Weatherford resident Irene Fry began sewing she was 5 years old in Germany, and she has been hooked ever since.
“My aunt had an old Singer brand sewing machine which you had to crank with your left hand and feed it with your right,” Irene said. “It wasn’t fast or anything, but I made little doll dresses, pillows and other small items.”
Irene said her aunts would give her scraps of fabric left from her own projects. When she moved to the United States to marry her husband Elton Fry, Irene was introduced to quilting after admiring a quilt at her mother-in-law’s house. Since then, quilting has been one of her biggest passions.
“For a while, I did the quilts by hand because I didn’t have a sewing machine,” Irene said. “Now I have a really nice sewing machine to make them with.”
To date, Irene has made only two quilts by hand, and she takes good care of them.
Irene has made many, many quilts throughout the years. While she doesn’t keep them, she keeps pictures of the projects in her “braggy book.” She keeps some of the quilts, but most make their way to family and friends.
“I don’t need any more blankets — I just love the make them,” Irene said.
However, she does keep some for herself. The Frys have a “wedding ring” patterned quilt in one bedroom. Irene also made a quilt out of old United States Post Office patches for her husband Elton.
Irene’s quilts make their way to her daughters, especially the one who lives in Denver because “it’s cold up there.” Irene has made quilted baby blankets and table runners in addition to fullsize quilts. The projects have a mix of tradition patterns such as wedding ring, fan and bear paw as well as more creative patterns such as figures of children, kites, pinwheels, dolls dresses or fish.
One time, Irene made a quilt out of more than 260 pictures.
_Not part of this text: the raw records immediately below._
(* ===== verification/Mirror.v ===== *)
(** * The token mirror

    [write_tokens], [read_token] and [compact] of
    [crates/r9v-state/src/manager.rs]: writes land in the open reservation of
    every paged group and nowhere else, and compaction moves the accepted
    tokens to the front of the reservation even when source and destination
    overlap. *)

From S2P Require Import Prelude Errors Spec Table Pools Manager Invariant Construct Reserve Admission Commit Slots.

#[global] Open Scope Z_scope.

(** ** Overwriting a span *)

(** The mirror with the cells from [start] of one group overwritten. *)
Definition write_span (gi : nat) (start : Z) (vals : list (option Z)) (M : gmap (nat * Z) Z)
    : gmap (nat * Z) Z :=
  foldl (λ M '(i, v), partial_alter (λ _, v) (gi, start + Z.of_nat i) M) M (enumerate vals).

Lemma write_span_snoc gi start vals v M :
  write_span gi start (vals ++ [v]) M =
  partial_alter (λ _, v) (gi, start + Z.of_nat (length vals)) (write_span gi start vals M).
Proof. unfold write_span. by rewrite enumerate_snoc, foldl_app. Qed.

Lemma lookup_write_span gi start vals M gj pos :
  write_span gi start vals M !! (gj, pos) =
  if decide (gj = gi ∧ start ≤ pos < start + Z.of_nat (length vals))
  then mjoin (vals !! Z.to_nat (pos - start)) else M !! (gj, pos).
Proof.
  induction vals as [|v vals IH] using rev_ind.
  { rewrite decide_False; [done|]. simpl. lia. }
  rewrite write_span_snoc, length_app. simpl.
  destruct (decide ((gj, pos) = (gi, start + Z.of_nat (length vals)))) as [[= -> ->]|Hne].
  - rewrite lookup_partial_alter_eq, decide_True by (split; [done|lia]).
    replace (Z.to_nat (start + Z.of_nat (length vals) - start)) with (length vals) by lia.
    by rewrite lookup_app_r, Nat.sub_diag by lia.
  - rewrite lookup_partial_alter_ne by congruence. rewrite IH. repeat case_decide; try done.
    + rewrite lookup_app_l by lia. done.
    + destruct_and?. lia.
    + destruct_and?. subst. destruct (decide (pos = start + Z.of_nat (length vals))); [congruence|].
      exfalso. naive_solver lia.
Qed.

(** Every paged group gets its span. *)
Definition write_spans (groups : list LayerGroup) (start : Z)
    (vals : nat → gmap (nat * Z) Z → list (option Z)) (n : nat) (M : gmap (nat * Z) Z)
    : gmap (nat * Z) Z :=
  foldl (λ M gi,
    match groups !! gi with
    | Some g => if is_paged (g_spec g) then write_span gi start (vals gi M) M else M
    | None => M
    end) M (seqn n).

(** The values of a group may only depend on the group's own cells. *)
Lemma lookup_write_spans groups start vals n M gj pos :
  (∀ gi M M', (∀ p, M !! (gi, p) = M' !! (gi, p)) → vals gi M = vals gi M') →
  write_spans groups start vals n M !! (gj, pos) =
  match groups !! gj with
  | Some g =>
      if decide ((gj < n)%nat ∧ is_paged (g_spec g) = true ∧
                 start ≤ pos < start + Z.of_nat (length (vals gj M)))
      then mjoin (vals gj M !! Z.to_nat (pos - start)) else M !! (gj, pos)
  | None => M !! (gj, pos)
  end.
Proof.
  intros Hv. revert gj pos. induction n as [|n IH]; intros gj pos.
  { change (M !! (gj, pos) = match groups !! gj with
      | Some g => if decide ((gj < 0)%nat ∧ is_paged (g_spec g) = true ∧
          start ≤ pos < start + Z.of_nat (length (vals gj M)))
          then mjoin (vals gj M !! Z.to_nat (pos - start)) else M !! (gj, pos)
      | None => M !! (gj, pos) end).
    destruct (groups !! gj); [|done]. case_decide as Hd; [|done].
    destruct Hd as [Hd _]. lia. }
  unfold write_spans. rewrite seqn_S, foldl_app. simpl.
  fold (write_spans groups start vals n M).
  assert (∀ p, write_spans groups start vals n M !! (n, p) = M !! (n, p)) as Hn.
  { intros p. rewrite IH. destruct (groups !! n); [|done]. rewrite decide_False; [done|lia]. }
  rewrite (Hv n _ M Hn).
  destruct (groups !! n) as [g|] eqn:Hgn.
  - destruct (is_paged (g_spec g)) eqn:Hp.
    + rewrite lookup_write_span. destruct (decide (gj = n)) as [->|Hne].
      * rewrite Hgn, Hp, Hn. apply decide_ext. intuition (congruence || lia).
      * rewrite decide_False by naive_solver. rewrite IH.
        destruct (groups !! gj); [|done]. apply decide_ext. intuition (congruence || lia).
    + rewrite IH. destruct (groups !! gj) as [h|] eqn:Hgj; [|done].
      destruct (decide (gj = n)) as [->|Hne].
      * assert (h = g) as -> by congruence. apply decide_ext. intuition (congruence || lia).
      * apply decide_ext. intuition (congruence || lia).
  - rewrite IH. destruct (groups !! gj) as [h|] eqn:Hgj; [|done].
    destruct (decide (gj = n)) as [->|Hne]; [congruence|].
    apply decide_ext. intuition (congruence || lia).
Qed.

(** ** Loops over the groups *)

Definition with_mirror (seq : Z) (s : SeqState) (M : gmap (nat * Z) Z) (m : StateManager)
    : StateManager := set_seqs (<[seq := set_mirror M s]> (m_seqs m)) m.

Lemma with_mirror_id seq s m :
  m_seqs m !! seq = Some s → with_mirror seq s (q_mirror s) m = m.
Proof.
  intros Hs. unfold with_mirror, set_seqs, set_store.
  replace (set_mirror (q_mirror s) s) with s by by destruct s.
  rewrite insert_id by done. by destruct m.
Qed.

Lemma with_mirror_twice seq s M M' m :
  with_mirror seq (set_mirror M s) M' (with_mirror seq s M m) = with_mirror seq s M' m.
Proof. unfold with_mirror, set_seqs, set_store. simpl. by rewrite insert_insert_eq. Qed.

Lemma mirror_loop (body : nat → stm StateManager StateError unit) groups start vals seq s m n :
  m_seqs m !! seq = Some s → m_groups m = groups →
  (∀ gi g m s, groups !! gi = Some g → is_paged (g_spec g) = true → m_groups m = groups →
     m_seqs m !! seq = Some s →
     body gi m = (Ok tt, with_mirror seq s (write_span gi start (vals gi (q_mirror s)) (q_mirror s)) m)) →
  sfor (λ gi, if group_is_paged m gi then body gi else sret tt) (seqn n) m =
  (Ok tt, with_mirror seq s (write_spans groups start vals n (q_mirror s)) m).
Proof.
  intros Hs Hg Hbody. induction n as [|n IH].
  { unfold write_spans. simpl. by rewrite with_mirror_id. }
  rewrite seqn_S. erewrite sfor_snoc by exact IH.
  unfold group_is_paged. rewrite Hg. unfold write_spans. rewrite seqn_S, foldl_app. simpl.
  fold (write_spans groups start vals n (q_mirror s)).
  destruct (groups !! n) as [g|] eqn:Hgn; [|done].
  destruct (is_paged (g_spec g)) eqn:Hp; [|done].
  erewrite Hbody; [|done|done|done|apply lookup_insert_eq].
  by rewrite with_mirror_twice.
Qed.

(** A change of the mirror that stays on mapped cells keeps the invariant. *)
Lemma with_mirror_inv bpg m seq s M compacted :
  manager_inv bpg m → m_seqs m !! seq = Some s →
  (∀ gi pos tok, M !! (gi, pos) = Some tok →
     0 ≤ pos ∧ ∃ g, m_groups m !! gi = Some g ∧ is_paged (g_spec g) = true ∧
       pos / BLOCK_TOKENS ∈ indices_of gi s) →
  manager_inv bpg (set_seqs (<[seq := set_compacted compacted (set_mirror M s)]> (m_seqs m)) m).
Proof.
  intros Hinv Hs HM. destruct (mi_seqs _ _ Hinv seq s Hs) as [_ Hok].
  eapply (manager_inv_update bpg m _ seq s); try done; try apply Hinv.
  - eapply pools_inv_same; [apply Hinv|]. intros gi. simpl. by eapply owned_same.
  - destruct Hok as [Hsh ? ? ? Hlaw _]. split; try done. by apply (seq_shape_ext _ s).
Qed.

(** Cells of an open reservation are mapped. *)
Lemma reserved_mapped bpg m seq s gi g pos :
  manager_inv bpg m → m_seqs m !! seq = Some s → m_groups m !! gi = Some g →
  is_paged (g_spec g) = true → q_ctx_len s ≤ pos < q_ctx_len s + q_tail_len s →
  0 ≤ pos ∧ pos / BLOCK_TOKENS ∈ indices_of gi s.
Proof.
  intros Hinv Hs Hg Hp Hpos. destruct (mi_seqs _ _ Hinv seq s Hs) as [_ Hok].
  pose proof (so_ctx _ _ _ Hok) as Hc. split; [lia|].
  destruct (mi_layout _ _ Hinv) as [_ Hl]. destruct (Hl gi g Hg) as [_ [Hu _]].
  eapply (needed_block _ _ s gi g); [done..|].
  replace pos with (q_ctx_len s + (pos - q_ctx_len s)) by lia.
  apply reserved_needed; [done|done|lia].
Qed.

(** ** [write_tokens] *)

Lemma write_group_span start tokens gi s :
  0 ≤ start → start + Z.of_nat (length tokens) ≤ U32_MAX →
  write_group start tokens gi s =
  (Ok tt, set_mirror (write_span gi start (Some <$> tokens) (q_mirror s)) s).
Proof.
  intros H0. unfold write_group. induction tokens as [|tok tokens IH] using rev_ind; intros Hle.
  { destruct s. done. }
  rewrite length_app in Hle. simpl in Hle.
  rewrite enumerate_snoc, fmap_app. simpl. rewrite write_span_snoc, length_fmap.
  erewrite sfor_snoc by (apply IH; lia).
  rewrite as_u32_small by lia. rewrite checked_add_ok by lia. done.
Qed.

Lemma seq_mut_Ok {A} seq (c : stm SeqState StateError A) m s r s' :
  m_seqs m !! seq = Some s → c s = (r, s') →
  seq_mut seq c m = (r, set_seqs (<[seq := s']> (m_seqs m)) m).
Proof. unfold seq_mut. by intros -> ->. Qed.

(** Why a write is refused, in the order of the checks. *)
Definition write_refusal (s : SeqState) (start count : Z) : option StateError :=
  if decide (U32_MAX < count) then Some (Overflow "write length")
  else if decide (U32_MAX < start + count) then Some (Overflow "write end")
  else if decide (start < q_ctx_len s ∨ q_ctx_len s + q_tail_len s < start + count)
  then Some (OutOfRange start count (q_ctx_len s + q_tail_len s))
  else None.

(** The mirror after a write: every paged group's span holds the tokens. *)
Definition written (groups : list LayerGroup) (start : Z) (tokens : list Z)
    (M M' : gmap (nat * Z) Z) : Prop :=
  ∀ gi pos, M' !! (gi, pos) =
    match groups !! gi with
    | Some g =>
        if decide (is_paged (g_spec g) = true ∧ start ≤ pos < start + Z.of_nat (length tokens))
        then tokens !! Z.to_nat (pos - start) else M !! (gi, pos)
    | None => M !! (gi, pos)
    end.

Lemma write_spans_written groups start tokens M :
  written groups start tokens M
    (write_spans groups start (λ _ _, Some <$> tokens) (length groups) M).
Proof.
  intros gi pos. rewrite lookup_write_spans by done.
  destruct (groups !! gi) as [g|] eqn:Hg; [|done]. apply lookup_lt_Some in Hg as Hlt.
  rewrite length_fmap, list_lookup_fmap.
  destruct (decide (is_paged _ = true ∧ _)) as [Hd|Hd].
  - rewrite decide_True by (split; [lia|done]). by destruct (tokens !! _).
  - by rewrite decide_False by (intros [_ Hd']; done).
Qed.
She draws inspiration from her monthly quilting magazine subscriptions and the collection of fabric pieces in her workroom.
Before the COVID-19 pandemic began, Irene was an active member of the Clinton Quilting Guild. She also taught a sewing class at the Pioneer Center in Weatherford, where she has had quilts on display.
After the Pioneer Center closed to the public, Irene continued to work on the class’s project — piecing a quilt which would be donated to disaster relief. Before that, the group made holiday table runners for personal use.
Since the pandemic began, Irene has spent more time on her hobby.
It keeps my mind occupied,” she said. “I’m not worried so much when I sew or cut out fabric pieces. I feel like I’m doing something. It makes you feel good.”
In addition to quilting, Irene also enjoyed quilting. She has made crocheted baby blankets, Christmas stockings and other holiday decorations.